[TASK OBJECTIVE]
From the records below, extract only the lines running from the line with "Record PingResult := mkPing" to the line with "assert (D4 : drop", both lines included, reproducing them exactly.

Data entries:
>>>

(* ===== verification/Handshake.v ===== *)
(** The start of a connection ([nntp.go]): dialling ([newNetConn]), greeting and
    authentication ([newNNTPConnectionFromConn], [auth], [NewNNTPConnection]) and the
    ping of a provider ([pingProvider], [parseDateResponse], [TestProvider]).

    The responses are read by the loop of ReadBuffer.v with the decoder of Reader.v;
    the network's answers to a dial and to a TLS handshake are arguments. *)
From S2P Require Import Prelude Text Errors Reader ReadBuffer Framing.

(** ** Data *)

Record Auth := mkAuth { au_Username : bytes; au_Password : bytes }.

(** A connection with the writes made on it; [lk_writes] are the results of the writes
    to come, which succeed when there is none. *)
Record link := mkLink {
  lk_rb : readBuffer;
  lk_conn : Conn;
  lk_sent : list bytes;
  lk_writes : list error
}.

#[export] Instance eta_link : Eta link := fun l => mkLink (lk_rb l) (lk_conn l) (lk_sent l) (lk_writes l).

Definition link_write (data : bytes) (l : link) : error * link :=
  (default None (head (lk_writes l)), l <| lk_sent ::= fun s => s ++ [data] |> <| lk_writes ::= tail |>).

(** [io.Discard] *)
Definition discard (w : unit) (p : bytes) : unit * error := (w, None).

Definition greeting_ok (code : Z) : bool := (code =? 200) || (code =? 201).

Definition wrapped (prefix : string) (e : error) : error := EWrap prefix <$> e.

Definition user_line (a : Auth) : bytes := bs "AUTHINFO USER " ++ au_Username a ++ crlf.
Definition pass_line (a : Auth) : bytes := bs "AUTHINFO PASS " ++ au_Password a ++ crlf.

Definition password_required : error :=
  withErrorClassification (Some (EOpaque "nntp auth: password required when username is set"))
    (ESentinel ErrInvalidProviderConfiguration) (TSentinel ErrInvalidProviderConfiguration).

(** The reused buffer of the slot, or a new one; either way it is empty. *)
Definition start_buffer (shared : option bytes) : readBuffer :=
  match shared with
  | Some (c :: buf) => emptyReadBuffer <| rb_buf := c :: buf |>
  | _ => emptyReadBuffer <| rb_buf := repeat x00 (Z.to_nat defaultReadBufSize) |>
  end.

(** [time.Parse("20060102150405", s)] for a text of 14 bytes: year, month, day, hour,
    minute and second; [None] is its error. *)
Definition digit (b : byte) : option Z := if (48 <=? bval b) && (bval b <=? 57) then Some (bval b - 48) else None.

Fixpoint digits_val (acc : Z) (s : bytes) : option Z :=
  match s with
  | [] => Some acc
  | b :: s => match digit b with Some d => digits_val (acc * 10 + d) s | None => None end
  end.

Definition is_leap (y : Z) : bool := (y mod 4 =? 0) && (negb (y mod 100 =? 0) || (y mod 400 =? 0)).
Definition days_in (m y : Z) : Z :=
  if m =? 2 then (if is_leap y then 29 else 28)
  else if (m =? 4) || (m =? 6) || (m =? 9) || (m =? 11) then 30 else 31.

Definition timestamp : Type := (Z * Z * Z) * (Z * Z * Z).

Definition parse_timestamp (s : bytes) : option timestamp :=
  let field a n := digits_val 0 (take n (drop a s)) in
  match field 0%nat 4%nat, field 4%nat 2%nat, field 6%nat 2%nat, field 8%nat 2%nat, field 10%nat 2%nat, field 12%nat 2%nat with
  | Some y, Some mo, Some d, Some h, Some mi, Some se =>
      if (1 <=? mo) && (mo <=? 12) && (1 <=? d) && (d <=? days_in mo y) && (h <? 24) && (mi <? 60) && (se <? 60)
      then Some ((y, mo, d), (h, mi, se)) else None
  | _, _, _, _, _, _ => None
  end.

Definition parseDateResponse (message : bytes) : timestamp + gerror :=
  let ts := if (4 <? zlen message) && bool_decide (nth_error message 3 = Some x20) then drop 4 message else message in
  if zlen ts <? 14 then inr (EOpaque "nntp: DATE response too short")
  else match parse_timestamp (take 14 ts) with
       | Some t => inl t
       | None => inr (EOpaque "parsing time")
       end.

(** The text of a time: the inverse of the parser. *)
Definition stamp (t : timestamp) : bytes :=
  let '((y, mo, d), (h, mi, se)) := t in
  padded 4 y ++ padded 2 mo ++ padded 2 d ++ padded 2 h ++ padded 2 mi ++ padded 2 se.

Definition valid_time (t : timestamp) : Prop :=
  let '((y, mo, d), (h, mi, se)) := t in
  0 <= y < 10000 /\ 1 <= mo <= 12 /\ 1 <= d <= days_in mo y /\ 0 <= h < 24 /\ 0 <= mi < 60 /\ 0 <= se < 60.

Record PingResult := mkPing { pg_RTT : Z; pg_ServerTime : option timestamp; pg_Err : error }.

(** Fields of fixed width are read back. *)
Lemma field_back w n : (w = 2%nat /\ 0 <= n < 100) \/ (w = 4%nat /\ 0 <= n < 10000) ->
  length (padded w n) = w /\ digits_val 0 (padded w n) = Some n.
Proof.
  pose (ok w n := bool_decide (length (padded w n) = w) && bool_decide (digits_val 0 (padded w n) = Some n)).
  assert (H2 : forallb (ok 2%nat) (seqZ 0 100) = true) by (vm_compute; reflexivity).
  assert (H4 : forallb (ok 4%nat) (seqZ 0 10000) = true) by (vm_compute; reflexivity).
  rewrite forallb_forall in H2, H4. intros [[-> H]|[-> H]]; [specialize (H2 n)|specialize (H4 n)];
    rewrite <- list_elem_of_In, elem_of_seqZ in *; unfold ok in *;
    [specialize (H2 ltac:(lia)); apply andb_true_iff in H2 as [H5 H6]|specialize (H4 ltac:(lia)); apply andb_true_iff in H4 as [H5 H6]];
    by apply bool_decide_eq_true in H5, H6.
Qed.

Lemma field_take w n rest : length (padded w n) = w -> take w (padded w n ++ rest) = padded w n /\ drop w (padded w n ++ rest) = rest.
Proof. intros H. by rewrite take_app_length', drop_app_length' by done. Qed.

Lemma stamp_back t : valid_time t -> parse_timestamp (stamp t) = Some t /\ length (stamp t) = 14%nat.
Proof.
  destruct t as [[[y mo] d] [[h mi] se]]. intros (Hy & Hmo & Hd & Hh & Hmi & Hse).
  assert (Hd' : d < 100) by (unfold days_in in Hd; repeat case_match; lia).
  destruct (field_back 4 y ltac:(right; lia)) as [L1 V1]. destruct (field_back 2 mo ltac:(left; lia)) as [L2 V2].
  destruct (field_back 2 d ltac:(left; lia)) as [L3 V3]. destruct (field_back 2 h ltac:(left; lia)) as [L4 V4].
  destruct (field_back 2 mi ltac:(left; lia)) as [L5 V5]. destruct (field_back 2 se ltac:(left; lia)) as [L6 V6].
  unfold stamp. split; [|rewrite !length_app; lia]. unfold parse_timestamp. set (s := padded 4 y ++ _).
  assert (D4 : drop 4 s = padded 2 mo ++ padded 2 d ++ padded 2 h ++ padded 2 mi ++ padded 2 se) by (by apply drop_app_length').
  assert (D6 : drop 6 s = padded 2 d ++ padded 2 h ++ padded 2 mi ++ padded 2 se) by (change 6%nat with (4 + 2)%nat; rewrite <- drop_drop, D4; by apply drop_app_length').
  assert (D8 : drop 8 s = padded 2 h ++ padded 2 mi ++ padded 2 se) by (change 8%nat with (6 + 2)%nat; rewrite <- drop_drop, D6; by apply drop_app_length').
  assert (D10 : drop 10 s = padded 2 mi ++ padded 2 se) by (change 10%nat with (8 + 2)%nat; rewrite <- drop_drop, D8; by apply drop_app_length').
  assert (D12 : drop 12 s = padded 2 se ++ []) by (change 12%nat with (10 + 2)%nat; rewrite app_nil_r, <- drop_drop, D10; by apply drop_app_length').
  rewrite D4, D6, D8, D10, D12, drop_0. unfold s. rewrite !take_app_length' by done. rewrite V1, V2, V3, V4, V5, V6.
  assert (Hb : (1 <=? mo) && (mo <=? 12) && (1 <=? d) && (d <=? days_in mo y) && (h <? 24) && (mi <? 60) && (se <? 60) = true) by lia.
  by rewrite Hb.
Qed.

(** The reply to DATE. *)
Lemma stamp_digits t : Forall is_digit (stamp t).
Proof.
  destruct t as [[[y mo] d] [[h mi] se]]. unfold stamp. rewrite !Forall_app. split_and!; apply padded_digits.
Qed.

Lemma parse_date t : valid_time t -> parseDateResponse (status_text 111 (stamp t)) = inl t.
Proof.
  intros Ht. destruct (stamp_back t Ht) as [Hp Hl]. unfold parseDateResponse, status_text. change (format_nat 111) with (bs "111").
  assert (Hz : zlen (bs "111" ++ x20 :: stamp t) = 18) by (rewrite zlen_app, zlen_cons; unfold zlen; rewrite Hl; done).
  rewrite Hz. change (nth_error (bs "111" ++ x20 :: stamp t) 3) with (Some x20). rewrite bool_decide_eq_true_2 by done.
  change (drop 4 (bs "111" ++ x20 :: stamp t)) with (stamp t). change (4 <? 18) with true. cbn [andb]. cbv zeta.
  rewrite take_ge by lia. unfold zlen. by rewrite Hl, Hp.
Qed.

(** ** Operations *)

Section Handshake.
Context (decodeFn : bytes -> YState -> yenc_result).
#[local] Instance reply_feeder : byteFeeder NNTPResponse unit := NNTPResponse_feeder discard decodeFn.

Definition readOneResponse (l : link) : outcome (error * NNTPResponse * link) :=
  let*! res := feedUntilDone (lk_rb l) (lk_conn l) (newNNTPResponse false false) tt (fun _ => None) in
  let '(err, s) := res in
  Done (err, l_feeder s, l <| lk_rb := l_rb s |> <| lk_conn := l_conn s |>).

(** Sends a command and reads its reply. *)
Definition command_reply (prefix : string) (line : bytes) (l : link) : outcome (error * NNTPResponse * link) :=
  let '(err, l) := link_write line l in
  if negb (is_nil err) then Done (wrapped prefix err, newNNTPResponse false false, l)
  else
    let*! res := readOneResponse l in
    let '(err, resp, l) := res in Done (wrapped prefix err, resp, l).

Definition auth (a : Auth) (l : link) : outcome (error * link) :=
  let*! res := command_reply "nntp auth: AUTHINFO USER" (user_line a) l in
  let '(err, resp, l) := res in
  if negb (is_nil err) then Done (err, l)
  else if StatusCode resp =? 281 then Done (None, l)
  else if negb (StatusCode resp =? 381) then Done (authResponseError "AUTHINFO USER" (StatusCode resp) (Message resp), l)
  else
    let*! res := command_reply "nntp auth: AUTHINFO PASS" (pass_line a) l in
    let '(err, resp, l) := res in
    if negb (is_nil err) then Done (err, l)
    else if negb (StatusCode resp =? 281) then Done (authResponseError "AUTHINFO PASS" (StatusCode resp) (Message resp), l)
    else Done (None, l).

(** The error of the connection, or its greeting; [conn] is what was dialled. *)
Definition newNNTPConnectionFromConn (a : Auth) (shared : option bytes) (conn : Conn) (writes : list error)
  : outcome ((NNTPResponse + gerror) * link) :=
  let*! res := readOneResponse (mkLink (start_buffer shared) conn [] writes) in
  let '(err, greeting, l) := res in
  match err with
  | Some e => Done (inr (EWrap "nntp greeting" e), l)
  | None =>
      if negb (greeting_ok (StatusCode greeting)) then Done (inr (EGreeting (StatusCode greeting) (Message greeting)), l)
      else if bool_decide (au_Username a = []) then Done (inl greeting, l)
      else if bool_decide (au_Password a = []) then
        Done (match password_required with Some e => inr e | None => inl greeting end, l)
      else
        let*! res := auth a l in
        let '(err, l) := res in
        Done (match err with Some e => inr e | None => inl greeting end, l)
  end.

(** [dialled]: the factory's answer, a connection or nil; [rtt]: the time between the
    two readings of the clock. *)
Definition pingProvider (a : Auth) (dialled : option Conn + gerror) (writes : list error) (rtt : Z) : outcome PingResult :=
  let failed e := mkPing 0 None (Some e) in
  match dialled with
  | inr e => Done (failed (EWrap "ping dial" e))
  | inl None => Done (failed (EOpaque "ping dial: factory returned nil connection"))
  | inl (Some conn) =>
      let*! res := readOneResponse (mkLink (start_buffer None) conn [] writes) in
      let '(err, greeting, l) := res in
      match err with
      | Some e => Done (failed (EWrap "ping greeting" e))
      | None =>
          if negb (greeting_ok (StatusCode greeting)) then Done (failed (EGreeting (StatusCode greeting) (Message greeting)))
          else
            let*! res := if bool_decide (au_Username a = []) then Done (None, l) else auth a l in
            let '(err, l) := res in
            match err with
            | Some e => Done (failed (EWrap "ping auth" e))
            | None =>
                let '(err, l) := link_write (bs "DATE" ++ crlf) l in
                match err with
                | Some e => Done (failed (EWrap "ping write DATE" e))
                | None =>
                    let*! res := readOneResponse l in
                    let '(err, resp, l) := res in
                    match err with
                    | Some e => Done (failed (EWrap "ping read DATE" e))
                    | None =>
                        if negb (StatusCode resp =? 111) then Done (failed (EOpaque "ping DATE unexpected status"))
                        else Done (match parseDateResponse (Message resp) with
                                   | inr e => mkPing rtt None (Some e)
                                   | inl t => mkPing rtt (Some t) None
                                   end)
                    end
                end
            end
      end
  end.

(** *** Dialling *)

Definition defaultKeepAlive : Z := 30 * GoSecond.

(** [dial] answers the dialler for its keep-alive interval, [secure] the TLS handshake
    on what was dialled.  The second result is whether the dialled connection was
    closed again. *)
Section Dial.
Context (dial : Z -> Conn + gerror) (secure : Conn -> Conn + gerror).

<<<

[RESPONSE TO THE TASK]
Record PingResult := mkPing { pg_RTT : Z; pg_ServerTime : option timestamp; pg_Err : error }.

(** Fields of fixed width are read back. *)
Lemma field_back w n : (w = 2%nat /\ 0 <= n < 100) \/ (w = 4%nat /\ 0 <= n < 10000) ->
  length (padded w n) = w /\ digits_val 0 (padded w n) = Some n.
Proof.
  pose (ok w n := bool_decide (length (padded w n) = w) && bool_decide (digits_val 0 (padded w n) = Some n)).
  assert (H2 : forallb (ok 2%nat) (seqZ 0 100) = true) by (vm_compute; reflexivity).
  assert (H4 : forallb (ok 4%nat) (seqZ 0 10000) = true) by (vm_compute; reflexivity).
  rewrite forallb_forall in H2, H4. intros [[-> H]|[-> H]]; [specialize (H2 n)|specialize (H4 n)];
    rewrite <- list_elem_of_In, elem_of_seqZ in *; unfold ok in *;
    [specialize (H2 ltac:(lia)); apply andb_true_iff in H2 as [H5 H6]|specialize (H4 ltac:(lia)); apply andb_true_iff in H4 as [H5 H6]];
    by apply bool_decide_eq_true in H5, H6.
Qed.

Lemma field_take w n rest : length (padded w n) = w -> take w (padded w n ++ rest) = padded w n /\ drop w (padded w n ++ rest) = rest.
Proof. intros H. by rewrite take_app_length', drop_app_length' by done. Qed.

Lemma stamp_back t : valid_time t -> parse_timestamp (stamp t) = Some t /\ length (stamp t) = 14%nat.
Proof.
  destruct t as [[[y mo] d] [[h mi] se]]. intros (Hy & Hmo & Hd & Hh & Hmi & Hse).
  assert (Hd' : d < 100) by (unfold days_in in Hd; repeat case_match; lia).
  destruct (field_back 4 y ltac:(right; lia)) as [L1 V1]. destruct (field_back 2 mo ltac:(left; lia)) as [L2 V2].
  destruct (field_back 2 d ltac:(left; lia)) as [L3 V3]. destruct (field_back 2 h ltac:(left; lia)) as [L4 V4].
  destruct (field_back 2 mi ltac:(left; lia)) as [L5 V5]. destruct (field_back 2 se ltac:(left; lia)) as [L6 V6].
  unfold stamp. split; [|rewrite !length_app; lia]. unfold parse_timestamp. set (s := padded 4 y ++ _).
  assert (D4 : drop 4 s = padded 2 mo ++ padded 2 d ++ padded 2 h ++ padded 2 mi ++ padded 2 se) by (by apply drop_app_length').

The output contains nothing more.